CTBT (7-chlorotetrazolo[5,1-c]benzo[1,2,4]triazine) producing ROS affects growth and viability of filamentous fungi.

CTBT (7-chlorotetrazolo[5,1-c]benzo[1,2,4]triazine) causes intracellular superoxide production and oxidative stress and enhances the susceptibility of Saccharomyces cerevisiae, Candida albicans, and C. glabrata cells to cycloheximide, 5-fluorocytosine, and azole antimycotic drugs. Here, we demonstrate the antifungal activity of CTBT against 14 tested filamentous fungi. CTBT prevented spore germination and mycelial proliferation of Aspergillus niger and the pathogenic Aspergillus fumigatus.
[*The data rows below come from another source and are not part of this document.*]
(** ** What a move does to the ids *)

Lemma in_keys_set (k : string) (v : StoredOrder) (m : GoMap.t StoredOrder)
  (x : string) :
  In x (GoMap.keys (GoMap.set k v m)) <-> In x (GoMap.keys m) \/ x = k.
Proof.
  destruct (in_dec string_dec k (GoMap.keys m)) as [HIn | HNot].
  - rewrite keys_set_present by exact HIn. split; [auto |].
    intros [H | ->]; auto.
  - rewrite keys_set_absent by exact HNot. rewrite in_app_iff. simpl.
    split; intros [H | H]; auto; destruct H; auto; contradiction.
Qed.

Lemma in_keys_delete (k : string) (m : GoMap.t StoredOrder) (x : string) :
  In x (GoMap.keys (GoMap.delete k m)) <-> In x (GoMap.keys m) /\ x <> k.
Proof.
  rewrite keys_delete, filter_In.
  destruct (String.eqb_spec k x) as [-> | Hne]; simpl.
  - split; [intros [_ H]; discriminate | intros [_ H]; contradiction].
  - split; intros [H _]; split; auto.
Qed.

(** The shape of a successful atomic move. *)
Lemma atomicMoveOrder_success (now : Z) (orderID : string) (source source' : Storage)
  (destination destination' : StorageGroup) :
  atomicMoveOrder now orderID source destination = (true, source', destination') ->
  exists order order' before d after,
    GetOrder source orderID = Some order
    /\ ID (Order_ order') = ID (Order_ order)
    /\ Temperature (Order_ order') = Temperature (Order_ order)
    /\ Storages destination = before ++ d :: after
    /\ Forall (fun d => Capacity d <= GoMap.len (Orders d)) before
    /\ GoMap.len (Orders d) < Capacity d
    /\ source' = with_Orders source
                   (GoMap.delete orderID (GoMap.set orderID order' (Orders source)))
    /\ destination' = mkGroup (before
                               ++ with_Orders d (GoMap.set orderID order' (Orders d))
                               :: after).
Proof.
  intros E.
  destruct (atomicMoveOrder_cases now orderID source destination)
    as [[_ E'] | [(order & _ & _ & _ & E') | (order & order' & Hget & Hord & E')]];
    try (rewrite E' in E; discriminate).
  simpl in E'.
  destruct (putInFirstWithRoom (Storages destination) orderID order')
    as [units |] eqn:Eput; rewrite E' in E; [| discriminate].
  injection E as <- <-.
  apply putInFirstWithRoom_Some in Eput.
  destruct Eput as (before & d & after & Hd & -> & Hlt & Hfull).
  exists order, order', before, d, after.
  assert (Hid : ID (Order_ order') = ID (Order_ order)
                /\ Temperature (Order_ order') = Temperature (Order_ order)).
  { destruct Hord as [[_ ->] | [_ Href]]; [auto |].
    exact (refreshOrder_ID _ _ _ Href). }
  destruct Hid. repeat split; auto.
Qed.

Lemma atomicMoveOrder_ids (now : Z) (orderID : string) (source source' : Storage)
  (destination destination' : StorageGroup) (moved : bool) :
  atomicMoveOrder now orderID source destination = (moved, source', destination') ->
  (forall x, In x (units_ids (Storages destination)) ->
             In x (units_ids (Storages destination')))
  /\ (forall x, In x (units_ids (Storages destination')) ->
                In x (units_ids (Storages destination)) \/ x = orderID)
  /\ (forall x, In x (unit_ids source') -> In x (unit_ids source))
  /\ (moved = false -> unit_ids source' = unit_ids source /\ destination' = destination)
  /\ (moved = true ->
      In orderID (unit_ids source)
      /\ In orderID (units_ids (Storages destination'))
      /\ ~ In orderID (unit_ids source')
      /\ forall x, x <> orderID -> In x (unit_ids source) -> In x (unit_ids source')).
Proof.
  intros E. destruct moved.
  - apply atomicMoveOrder_success in E.
    destruct E as (order & order' & before & d & after & Hget & _ & _ & Hd & _ & _
                   & -> & ->).
    assert (HIn : In orderID (unit_ids source))
      by (eapply get_Some_keys; exact Hget).
    rewrite Hd. simpl. unfold unit_ids in *. simpl.
    repeat split; try discriminate.
    + intros x. rewrite !units_ids_app. simpl. rewrite !in_app_iff.
      unfold unit_ids. simpl. rewrite in_keys_set. tauto.
    + intros x. rewrite !units_ids_app. simpl. rewrite !in_app_iff.
      unfold unit_ids. simpl. rewrite in_keys_set. tauto.
    + intros x. rewrite in_keys_delete, in_keys_set. tauto.
    + exact HIn.
    + rewrite !units_ids_app. simpl. rewrite !in_app_iff.
      unfold unit_ids. simpl. rewrite in_keys_set. tauto.
    + rewrite in_keys_delete. tauto.
    + intros x Hne Hx. rewrite in_keys_delete, in_keys_set. tauto.
  - apply atomicMoveOrder_failure in E. destruct E as (-> & _ & E).
    rewrite E. repeat split; auto; discriminate.
Qed.

Lemma moveFromShelves_ids (now : Z) (orderID : string) (shelves shelves' : list Storage)
  (destination destination' : StorageGroup) (moved : bool) :
  moveFromShelves now orderID shelves destination = (moved, shelves', destination') ->
  (forall x, In x (units_ids (Storages destination)) ->
             In x (units_ids (Storages destination')))
  /\ (forall x, In x (units_ids (Storages destination')) ->
                In x (units_ids (Storages destination)) \/ x = orderID)
  /\ (forall x, In x (units_ids shelves') -> In x (units_ids shelves))
  /\ (moved = false ->
      map unit_ids shelves' = map unit_ids shelves /\ destination' = destination)
  /\ (moved = true ->
      In orderID (units_ids shelves)
      /\ In orderID (units_ids (Storages destination'))
      /\ forall x, x <> orderID -> In x (units_ids shelves) ->
                   In x (units_ids shelves')).
Proof.
  revert shelves' destination destination' moved.
  induction shelves as [| shelf rest IH];
    intros shelves' destination destination' moved.
  - simpl. intros [= <- <- <-]. repeat split; auto; discriminate.
  - cbn [moveFromShelves].
    destruct (atomicMoveOrder now orderID shelf destination)
      as [[m shelf1] destination1] eqn:Ea.
    apply atomicMoveOrder_ids in Ea.
    destruct Ea as (Hd & Hd' & Hs & Hfalse & Htrue).
    destruct m.
    + intros [= <- <- <-].
      destruct (Htrue eq_refl) as (Hi & Hi' & _ & Hother).
      rewrite !units_ids_cons.
      split; [exact Hd |]. split; [exact Hd' |]. split; [| split].
      * intros x. rewrite !in_app_iff. intros [Hx | Hx]; auto.
      * discriminate.
      * intros _. split; [apply in_or_app; now left |]. split; [exact Hi' |].
        intros x Hne. rewrite !in_app_iff. intros [Hx | Hx]; auto.
    + destruct (Hfalse eq_refl) as [Eids ->].
      destruct (moveFromShelves now orderID rest destination)
        as [[r rest'] destination''] eqn:Er.
      intros [= <- <- <-].
      destruct (IH _ _ _ _ Er) as (IHd & IHd' & IHs & IHfalse & IHtrue).
      rewrite !units_ids_cons.
      split; [exact IHd |]. split; [exact IHd' |]. split; [| split].
      * intros x. rewrite !in_app_iff. rewrite Eids. intros [Hx | Hx]; auto.
      * intros Hr. destruct (IHfalse Hr) as [Em Ed]. split; [| exact Ed].
        simpl. now rewrite Em, Eids.
      * intros Hr. destruct (IHtrue Hr) as (Hi & Hi' & Hother).
        split; [apply in_or_app; now right |]. split; [exact Hi' |].
        intros x Hne. rewrite !in_app_iff, Eids. intros [Hx | Hx]; auto.
Qed.

Lemma filter_none {A : Type} (f : A -> bool) (l : list A) :
  existsb f l = false -> filter f l = [].
Proof.
  induction l as [| a l IH]; simpl; [reflexivity |].
  destruct (f a); simpl; [discriminate | exact IH].
Qed.

Lemma holds_same_ids (s s' : Storage) (x : string) :
  unit_ids s' = unit_ids s -> holds s' x = holds s x.
Proof.
  intros E. destruct (holds s x) eqn:H.
  - apply holds_true_iff. rewrite E. now apply holds_true_iff.
  - apply holds_false_iff. rewrite E. now apply holds_false_iff.
Qed.


(** ** Pickup *)

Lemma StorageGroup_Remove_removed (sg : StorageGroup) (orderID : string) :
  group_holds sg orderID = true ->
  exists so sg',
    StorageGroup_Remove sg orderID = (Some so, sg')
    /\ removed_from sg sg' orderID so.
Proof.
  intros H. apply StorageGroup_Remove_present in H.
  destruct H as (before & s & after & so & Hs & Hb & Hget & E).
  exists so. eexists. split; [exact E |].
  exists before, s, after. auto.
Qed.

(** C9.  [PickupOrder] looks for the id in the heater group, then in the
    cooler group, then in the shelf group.  The first group that holds it
    loses the cell of that id in its first unit holding one, the other two
    groups are untouched, and exactly one pickup action is appended.  When no
    group holds the id the system, log included, is returned as it was, so
    repeating the pickup changes nothing either. *)
Theorem PickupOrder_priority (now : Z) (fs : FulfillmentSystem) (orderID : string) :
  let fs' := PickupOrder now fs orderID in
  (group_holds (HeaterGroup fs) orderID = true ->
   exists so,
     removed_from (HeaterGroup fs) (HeaterGroup fs') orderID so
     /\ CoolerGroup fs' = CoolerGroup fs
     /\ ShelfGroup fs' = ShelfGroup fs
     /\ Actions fs'
        = Actions fs ++ [mkAction (UnixMicro now) (ID (Order_ so)) ACTION_TYPE_PICKUP])
  /\ (group_holds (HeaterGroup fs) orderID = false ->
      group_holds (CoolerGroup fs) orderID = true ->
      exists so,
        removed_from (CoolerGroup fs) (CoolerGroup fs') orderID so
        /\ HeaterGroup fs' = HeaterGroup fs
        /\ ShelfGroup fs' = ShelfGroup fs
        /\ Actions fs'
           = Actions fs
             ++ [mkAction (UnixMicro now) (ID (Order_ so)) ACTION_TYPE_PICKUP])
  /\ (group_holds (HeaterGroup fs) orderID = false ->
      group_holds (CoolerGroup fs) orderID = false ->
      group_holds (ShelfGroup fs) orderID = true ->
      exists so,
        removed_from (ShelfGroup fs) (ShelfGroup fs') orderID so
        /\ HeaterGroup fs' = HeaterGroup fs
        /\ CoolerGroup fs' = CoolerGroup fs
        /\ Actions fs'
           = Actions fs
             ++ [mkAction (UnixMicro now) (ID (Order_ so)) ACTION_TYPE_PICKUP])
  /\ (group_holds (HeaterGroup fs) orderID = false ->
      group_holds (CoolerGroup fs) orderID = false ->
      group_holds (ShelfGroup fs) orderID = false ->
      fs' = fs
      /\ forall later, PickupOrder later fs' orderID = fs).
Proof.
  intros fs'. subst fs'. unfold PickupOrder.
  split; [| split; [| split]].
  - intros Hh.
    destruct (StorageGroup_Remove_removed _ _ Hh) as (so & heater' & E & R).
    rewrite E. simpl. exists so. auto.
  - intros Hh Hc.
    rewrite (StorageGroup_Remove_absent _ _ Hh).
    destruct (StorageGroup_Remove_removed _ _ Hc) as (so & cooler' & E & R).
    rewrite E. simpl. exists so. auto.
  - intros Hh Hc Hs.
    rewrite (StorageGroup_Remove_absent _ _ Hh).
    rewrite (StorageGroup_Remove_absent _ _ Hc).
    destruct (StorageGroup_Remove_removed _ _ Hs) as (so & shelf' & E & R).
    rewrite E. simpl. exists so. auto.
  - intros Hh Hc Hs.
    rewrite (StorageGroup_Remove_absent _ _ Hh).
    rewrite (StorageGroup_Remove_absent _ _ Hc).
    rewrite (StorageGroup_Remove_absent _ _ Hs).
    split; [reflexivity |]. intros later.
    rewrite (StorageGroup_Remove_absent _ _ Hh).
    rewrite (StorageGroup_Remove_absent _ _ Hc).
    rewrite (StorageGroup_Remove_absent _ _ Hs).
    reflexivity.
Qed.
(** X12. No rollback: when the host refuses the file, [create_pull_request]
    raises the exception of the host after the branch reference has been
    created; the reference stays and no pull request is opened. *)
Theorem create_pull_request_no_rollback
    (repo : Repo) (w : World) (post_number : Z) (topic slug : pyval)
    (content sha : string) (e : exn) :
  let dirname := zero_pad 4 post_number ++ "-" ++ fmt slug in
  let path := POSTS_DIR ++ "/" ++ dirname ++ "/" ++ POST_FILENAME in
  let branch := "agent/post-" ++ strftime_Ymd "" (clock w 0) ++ "-" ++ fmt slug in
  py_getitem topic "slug" = inr slug ->
  get_branch repo MAIN_BRANCH = inr sha ->
  create_git_ref repo ("refs/heads/" ++ branch) sha = inr tt ->
  create_file repo path ("feat(blog): add post " ++ dirname) content branch
  = inl e ->
  run (create_pull_request repo post_number topic content) w =
  (inl e,
   [ Now; Now;
     GetBranch MAIN_BRANCH;
     CreateGitRef ("refs/heads/" ++ branch) sha;
     Print ("  🌿 Branch criada: " ++ branch);
     CreateFile path ("feat(blog): add post " ++ dirname) content branch ]).
Proof.
  intros dirname path branch Hslug Hbranch Href Hfile.
  unfold run, create_pull_request, bind, lift, call, print, now.
  rewrite Hslug, Hbranch.
  change (create_git_ref repo _ sha) with
    (create_git_ref repo ("refs/heads/" ++ branch) sha).
  rewrite Href.
  change (create_file repo _ _ content _) with
    (create_file repo path ("feat(blog): add post " ++ dirname) content branch).
  rewrite Hfile. reflexivity.
Qed.

End StepErrors.

Lemma choose_next_topic_unjoinable_tags_witness :
  run (@BlogAgent.choose_next_topic Samples.table_externals
         [Samples.post_named "0001-intro"; Samples.untagged_post]
         {| provider := Some "hf-inference"; api_key := "hf-token" |})
      (Samples.world_of Samples.empty_repo Samples.fenced_intro "# Intro")
  = (inl TypeError, []).
Proof.
  apply (@choose_next_topic_unjoinable_tags Samples.table_externals
           [Samples.post_named "0001-intro"; Samples.untagged_post]
           {| provider := Some "hf-inference"; api_key := "hf-token" |}
           (Samples.world_of Samples.empty_repo Samples.fenced_intro "# Intro")
           Samples.untagged_post TypeError).
  - simpl. tauto.
  - reflexivity.
Defined.

Lemma generate_post_content_recent_titles_witness :
  @BlogAgent.generate_post_content Samples.table_externals
    Samples.intro_topic Samples.six_posts
    {| provider := Some "hf-inference"; api_key := "hf-token" |}
  = @BlogAgent.generate_post_content Samples.table_externals
      Samples.intro_topic (tl Samples.six_posts)
      {| provider := Some "hf-inference"; api_key := "hf-token" |}.
Proof.
  apply (@generate_post_content_recent_titles Samples.table_externals).
  reflexivity.
Defined.

Lemma generate_post_content_missing_key_witness :
  run (@BlogAgent.generate_post_content Samples.table_externals
         Samples.topic_without_slug []
         {| provider := Some "hf-inference"; api_key := "hf-token" |})
      (Samples.world_of Samples.empty_repo Samples.fenced_intro "# Intro")
  = (inl (KeyError "slug"), [Now]) /\
  count_calls is_ChatCompletion
    (snd (run (@BlogAgent.generate_post_content Samples.table_externals
                 Samples.topic_without_slug []
                 {| provider := Some "hf-inference"; api_key := "hf-token" |})
              (Samples.world_of Samples.empty_repo Samples.fenced_intro
                 "# Intro"))) = 0.
Proof.
  apply (@generate_post_content_missing_key Samples.table_externals
           _ [] _ _ (PList []) [] ["title"] ["description"; "tags"] "slug").
  - reflexivity.
  - reflexivity.
  - reflexivity.
  - repeat constructor. discriminate.
  - reflexivity.
Defined.

Lemma create_pull_request_no_rollback_witness :
  run (@BlogAgent.create_pull_request Samples.table_externals
         Samples.read_only_repo 1 Samples.intro_topic "# Intro")
      (Samples.world_of Samples.read_only_repo Samples.fenced_intro "# Intro")
  = (inl (GithubException 422),
     [ Now; Now;
       GetBranch "main";
       CreateGitRef "refs/heads/agent/post-20250309-intro" "c0ffee";
       Print "  🌿 Branch criada: agent/post-20250309-intro";
       CreateFile "posts/0001-intro/README.md"
                  "feat(blog): add post 0001-intro" "# Intro"
                  "agent/post-20250309-intro" ]).
Proof.
  apply (@create_pull_request_no_rollback Samples.table_externals
           Samples.read_only_repo
           (Samples.world_of Samples.read_only_repo Samples.fenced_intro
              "# Intro")
           1%Z Samples.intro_topic (PStr "intro") "# Intro" "c0ffee"
           (GithubException 422));
    reflexivity.
Defined.

(** ** The order of the calls *)

Section Stages.

Import Protocol.
Variable step : nat -> Call -> option nat.

Lemma follow_app (a : nat) (l1 l2 : list Call) :
  follow step a (l1 ++ l2) =
  match follow step a l1 with
  | Some s => follow step s l2
  | None => None
  end.
Proof.
  revert a. induction l1 as [|c l1 IH]; intros a; [reflexivity|].
  simpl. destruct (step a c); [apply IH | reflexivity].
Qed.

Lemma moves_ret {A} (x : A) (a : nat) : moves step (ret x) a a.
Proof.
  intros w log H. exists a. cbn [snd fst ret raise lift].
  split; [exact H|]. split; [lia | reflexivity].
Qed.

Lemma moves_raise {A} (e : exn) (a : nat) : moves step (@raise A e) a a.
Proof.
  intros w log H. exists a. cbn [snd fst ret raise lift].
  split; [exact H|]. split; [lia | reflexivity].
Qed.

Lemma moves_lift {A} (r : exn + A) (a : nat) : moves step (lift r) a a.
Proof.
  intros w log H. exists a. cbn [snd fst ret raise lift].
  split; [exact H|]. split; [lia | reflexivity].
Qed.

Lemma moves_call {A} (c : Call) (r : exn + A) (a b : nat) :
  step a c = Some b -> a <= b -> moves step (call c r) a b.
Proof.
  intros Hstep Hab w log H. exists b. unfold call. cbn [snd fst].
  rewrite follow_app, H. cbn [follow]. rewrite Hstep.
  split; [reflexivity|]. split; [lia | reflexivity].
Qed.

Lemma moves_print (line : string) (a : nat) :
  step a (Print line) = Some a -> moves step (print line) a a.
Proof. intros H. now apply moves_call. Qed.

Lemma moves_now (a : nat) : step a Now = Some a -> moves step now a a.
Proof.
  intros Hstep w log H. exists a. unfold now. cbn [snd fst].
  rewrite follow_app, H. cbn [follow]. rewrite Hstep.
  split; [reflexivity|]. split; [lia | reflexivity].
Qed.

Lemma moves_with_world {A} (f : World -> M A) (a b : nat) :
  (forall w, moves step (f w) a b) -> moves step (with_world f) a b.
Proof. intros H w log. apply H. Qed.
(** *** Coordinate transforms (Painter.h, lines 102-117) *)

(** [double XtoE(UInt_t x)]: the difference [x - fXBase] is taken on
    two [UInt_t] operands and converted to [double] afterwards. *)
Definition XtoE_UInt_t (p : Painter) (x : Z) : double :=
  Double.add
    (Double.div (Double.of_Z (UInt32.sub x (fXBase p))) (fXZoom p))
    (fXOffset p).

(** [int EtoX(double e)] *)
Definition EtoX (p : Painter) (e : double) : option Z :=
  Double.to_int
    (Double.ceil
       (Double.sub
          (Double.add (Double.mul (Double.sub e (fXOffset p)) (fXZoom p))
                      (Double.of_Z (fXBase p)))
          Double.half)).

(** [double XtoE(double x)] *)
Definition XtoE_double (p : Painter) (x : double) : double :=
  Double.add
    (Double.div (Double.sub x (Double.of_Z (fXBase p))) (fXZoom p))
    (fXOffset p).

(** [double dXtodE(int dX)]: the argument is an [int]; statements about
    it carry [Int32.in_range dX]. *)
Definition dXtodE (p : Painter) (dX : Z) : double :=
  Double.div (Double.of_Z dX) (fXZoom p).

Definition dEtodX (p : Painter) (dE : double) : double :=
  Double.mul dE (fXZoom p).

(** [Bool_t IsWithin(UInt_t x, UInt_t y)] *)
Definition IsWithin (p : Painter) (x y : Z) : bool :=
  UInt32.geb x (fXBase p)
  && UInt32.leb x (UInt32.add (fXBase p) (fWidth p))
  && UInt32.geb y (UInt32.sub (fYBase p) (fHeight p))
  && UInt32.leb y (fYBase p).

(** *** Setters that do not touch the zoom (Painter.h, lines 81-91) *)

Definition SetViewMode (vm : ViewMode) (p : Painter) : Painter :=
  set_fViewMode vm p.

(** [SetBasePoint(int x, int y)]: the [int] arguments are converted to
    the [UInt_t] members. *)
Definition SetBasePoint (x y : Z) (p : Painter) : Painter :=
  set_fBase (UInt32.wrap x) (UInt32.wrap y) p.

Definition SetDrawable (d : Z) (p : Painter) : Painter := set_fDrawable d p.
Definition SetAxisGC (gc : Z) (p : Painter) : Painter := set_fAxisGC gc p.
Definition SetClearGC (gc : Z) (p : Painter) : Painter := set_fClearGC gc p.

Definition SetXOffset (offset : double) (p : Painter) : Painter :=
  set_fXOffset offset p.

(** [SetXVisibleRegion] (Painter.h, lines 70-71) *)
Definition SetXVisibleRegion (xv : double) (p : Painter) : Painter :=
  let p1 := set_fXVisibleRegion xv p in
  set_fXZoom (Double.div (Double.of_Z (fWidth p1)) (fXVisibleRegion p1)) p1.

(** *** The transforms as the specification writes them *)

(** [xToEnergy(x) = (x - xBase) / xZoom + xOffset] *)
Definition xToEnergy_spec (xBase : Z) (xZoom xOffset x : double) : double :=
  Double.add (Double.div (Double.sub x (Double.of_Z xBase)) xZoom) xOffset.

(** [(e - xOffset) * xZoom + xBase - 0.5], the pixel position of an
    energy with the half-pixel bias. *)
Definition biased_pixel (xBase : Z) (xZoom xOffset e : double) : double :=
  Double.sub
    (Double.add (Double.mul (Double.sub e xOffset) xZoom) (Double.of_Z xBase))
    Double.half.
The action of CTBT is fungicidal. CTBT increased the formation of reactive oxygen species in fungal mycelium as detected by 2',7'-dichlorodihydrofluorescein diacetate and reduced the radial growth of colonies in a dose-dependent manner. Co-application of CTBT and itraconazole led to complete inhibition of fungal growth at dosages lower than the chemicals alone. Antifungal and chemosensitizing activities of CTBT in filamentous fungi may be useful in combination treatments of infections caused by drug-resistant fungal pathogens.